Suzanne Edmondson is the founder of several programs such as Tales for the Rising Moon and The Friends of Eddie Warrior Foundation, all aiding in the rehabilitation and education of incarcerated women. The program allocates funds for textbooks and tuition that allows inmates the opportunity to earn their associate of arts degree through Connors State College. Among other honors, Edmondson was inducted into the Oklahoma Women's Hall of Fame in 2009.

==Early life==
Suzanne Edmondson (b. 1945) (Note: One news article identified her as Suzanne Rumler Edmondson.) was born in Moline, Illinois and grew up in the Quad Cities area. She attended high school in Rock Island, Illinois. Edmondson attended Marycrest College, a women's college in Davenport, Iowa and eventually transferred to the University of San Diego College for Women. She met her husband, Jim, in San Diego as he was stationed there as a lieutenant in the Navy. Suzanne did not finish her degree but instead married and raised her children. She remained very involved with community work through Girl Scouts, the YMCA, and the PTA. For six years, Edmondson served as President of Friends of the Library in Muskogee.

==Volunteer Work==
In 1996, she began training for a certification in Laubach Literacy. She took her training and became a literacy tutor for several years, working with incarcerated women. In 1997, Edmondson incorporated Friends of the Eddie Warrior Foundation. The Foundation's purpose is to help provide a college education for women incarcerated at Eddie Warrior. (Note: The Dr. Eddie Warrior Correctional Center is a minimum security prison in Taft, Oklahoma. Owned by the Oklahoma Department of Corrections, it opened in 1988.) The funds cover tuition and books and allow inmates to earn their associate of arts degrees through Connors State College. Edmondson also started a writing program that helps incarcerated women become writers, offering classes and prompts.
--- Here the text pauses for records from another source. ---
(** * go-ds-gcs: the caching datastore adapter over Google Cloud Storage

    A shallow embedding of [gcsds.go] and [metadata.go] together with the
    library calls they rely on ([path.Clean]/[path.Join], [strings.HasPrefix],
    [strings.TrimPrefix], [ds.NewKey], the hashicorp LRU cache and the GCS
    client), followed by the properties of the adapter.

    Conventions.
    - Go [string] and [[]byte] are byte sequences: [string] and [list byte].
      A nil slice is the empty list.
    - Go [int] is taken at the 64-bit width of the platforms the plugin is
      built for; [int64(x)] and [int(x)] are written with their wrap-around.
    - [error] values are an inductive type; [nil] is [None].
    - The receiver [*GCSDatastore], the remote bucket and the process log are
      threaded through a state monad [M]. *)

From Stdlib Require Import ZArith List String Ascii Strings.Byte Bool Lia Permutation.
From stdpp Require Import base option list gmap strings fin_maps.

Local Open Scope string_scope.
Local Open Scope list_scope.
Local Open Scope Z_scope.

(** ** Machine integers *)

Module GoInt.

Definition wrap (w : Z) (z : Z) : Z :=
  (z + 2 ^ (w - 1)) mod 2 ^ w - 2 ^ (w - 1).

(** [int64(x)] *)
Definition int64 (z : Z) : Z := wrap 64 z.
(** [int(x)], on a 64-bit target *)
Definition int (z : Z) : Z := wrap 64 z.

Definition max_int : Z := 2 ^ 63 - 1.
Definition min_int : Z := - 2 ^ 63.

(** [len(s)] for a slice or a string *)
Definition len {A} (l : list A) : Z := Z.of_nat (length l).

End GoInt.

Abbreviation bytes := (list byte).

(** ** Package [strings] *)

Module Strings.

(** [strings.HasPrefix(s, prefix)] *)
Definition HasPrefix (s prefix : string) : bool := String.prefix prefix s.

(** [strings.TrimPrefix(s, prefix)]: [s] without the leading [prefix], or
    [s] itself when it does not start with [prefix]. *)
Definition TrimPrefix (s prefix : string) : string :=
  if HasPrefix s prefix
  then String.substring (String.length prefix)
                        (String.length s - String.length prefix) s
  else s.
(** * MrcnnTrainedModel: the loader of zegami_sdk/trained_model/mrcnn_trained_model.py

    A shallow embedding of [MrcnnTrainedModel.load_config],
    [MrcnnTrainedModel.load_model] and [MrcnnTrainedModel.__init__].

    The loader is glue code: it looks at the file system ([os.path.exists],
    [glob]), calls into external code (importlib, the executed configuration
    module, the Mask R-CNN library) and writes a few attributes.  The
    embedding has three layers:

    - [Posix]: path strings, a directory tree, and the standard library's
      [os.path.join], [os.path.split], [os.path.exists], [fnmatch] and
      [glob.glob] over that tree;
    - [Py]: values, exceptions, the external calls and the monad the methods
      run in (environment, state, exceptions, a log of external calls);
    - [Mrcnn]: the three methods, statement by statement.

    [Observations] holds what the properties are stated with (the log of a
    run, the calls of a run in which nothing raises, the documentation's
    words as definitions), [Scenarios] concrete save directories and a
    concrete library; the lemmas follow in [PosixFacts], [PyFacts] and
    [MrcnnFacts], the properties of the loader in [Loader]. *)

From stdpp Require Import gmap strings list.
From Stdlib Require Import Ascii String.

Open Scope string_scope.
Set Warnings "-register-all".

(* ===================================================================== *)
(** ** POSIX paths, directory trees and glob *)
(* ===================================================================== *)

Module Posix.

(** *** Strings *)

Definition sep : ascii := "/"%char.

Definition is_empty (s : string) : bool :=
  match s with EmptyString => true | String _ _ => false end.

(** [s.startswith(p)] *)
Fixpoint startswith (p s : string) : bool :=
  match p, s with
  | EmptyString, _ => true
  | String a p', String b s' => Ascii.eqb a b && startswith p' s'
  | String _ _, EmptyString => false
  end.

(** [s.endswith("/")] *)
Fixpoint ends_with_sep (s : string) : bool :=
  match s with
  | EmptyString => false
  | String c EmptyString => Ascii.eqb c sep
  | String _ r => ends_with_sep r
  end.

(** [s == "/" * len(s)] *)
Fixpoint all_seps (s : string) : bool :=
  match s with
  | EmptyString => true
  | String c r => Ascii.eqb c sep && all_seps r
  end.

(** [s.rstrip("/")] *)
Fixpoint rstrip_sep (s : string) : string :=
  match s with
  | EmptyString => EmptyString
  | String c r =>
      match rstrip_sep r with
      | EmptyString => if Ascii.eqb c sep then EmptyString else String c EmptyString
      | r' => String c r'
      end
  end.

(** [i = p.rfind("/") + 1; (p[:i], p[i:])], or [None] when [p] has no
    separator (then [i = 0]). *)
Fixpoint cut_at_last_sep (p : string) : option (string * string) :=
  match p with
  | EmptyString => None
  | String c r =>
      match cut_at_last_sep r with
      | Some (h, t) => Some (String c h, t)
      | None => if Ascii.eqb c sep then Some (String c EmptyString, r) else None
      end
  end.

(** posixpath.split *)
Definition os_path_split (p : string) : string * string :=
  let '(head, tail) :=
    match cut_at_last_sep p with
    | Some ht => ht
    | None => (EmptyString, p)
    end in
  if negb (is_empty head) && negb (all_seps head)
  then (rstrip_sep head, tail)
  else (head, tail).

(** posixpath.basename: [p[p.rfind("/") + 1:]] *)
Definition os_path_basename (p : string) : string :=
  match cut_at_last_sep p with
  | Some (_, t) => t
  | None => p
  end.

(** posixpath.join, two arguments *)
Definition os_path_join (a b : string) : string :=
  if startswith "/" b then b
  else if is_empty a || ends_with_sep a then a +:+ b
  else a +:+ "/" +:+ b.

(** [s.split("/")] *)
Fixpoint split_sep (s : string) : list string :=
  match s with
  | EmptyString => [EmptyString]
  | String c r =>
      if Ascii.eqb c sep then EmptyString :: split_sep r
      else match split_sep r with
           | h :: t => String c h :: t
           | [] => [String c EmptyString]
           end
  end.

(** *** The directory tree

    A directory lists its entries in the order [os.scandir] returns them;
    that order is the file system's, not an alphabetical one.  Entry names
    are plain names (no separator, not empty, not "." or "..") and unique
    within a directory.  There are no symbolic links. *)

Inductive node : Type :=
| File
| Dir (entries : list (string * node)).

Record filesystem : Type := {
  root : list (string * node);   (* the entries of "/" *)
  cwd : list string              (* the working directory, from the root *)
}.

Definition is_dir (n : node) : bool :=
  match n with Dir _ => true | File => false end.

Fixpoint entry (name : string) (es : list (string * node)) : option node :=
  match es with
  | [] => None
  | (x, n) :: rest => if String.eqb x name then Some n else entry name rest
  end.

(** Path resolution, component by component.  [up] holds the directories
    above [cur], nearest first.  Every component, also an empty one or ".",
    is looked up in a directory. *)
Fixpoint walk (up : list node) (cur : node) (comps : list string) : option node :=
  match comps with
  | [] => Some cur
  | c :: cs =>
      match cur with
      | File => None
      | Dir es =>
          if is_empty c || String.eqb c "." then walk up cur cs
          else if String.eqb c ".." then
            match up with
            | [] => walk [] cur cs
            | p :: up' => walk up' p cs
            end
          else
            match entry c es with
            | Some n => walk (cur :: up) n cs
            | None => None
            end
      end
  end.

Definition resolve (fs : filesystem) (p : string) : option node :=
  match p with
  | EmptyString => None
  | String c r =>
      if Ascii.eqb c sep
      then walk [] (Dir (root fs)) (split_sep r)
      else walk [] (Dir (root fs)) (app (cwd fs) (split_sep p))
  end.

(** os.path.exists (and os.path.lexists: there are no links) *)
Definition os_path_exists (fs : filesystem) (p : string) : bool :=
  match resolve fs p with Some _ => true | None => false end.

(** os.path.isdir *)
Definition os_path_isdir (fs : filesystem) (p : string) : bool :=
  match resolve fs p with Some n => is_dir n | None => false end.

(** *** fnmatch *)

Inductive token : Type :=
| TStar                                  (* "*" *)
| TAny                                   (* "?" *)
| TClass (negated : bool) (set : list ascii)   (* "[...]", "[!...]" *)
| TLit (c : ascii).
Another one of her programs, Tales for the Rising Moon, a program in which inmates are recorded reading books to their children, has been featured in People magazine.

Edmondson was inducted into the Oklahoma Women's Hall of Fame in 2009. She also received the Medal of Honor from the Daughters of the American Revolution and was named Volunteer of the Year by Oklahoma Department of Corrections for her service to female inmates.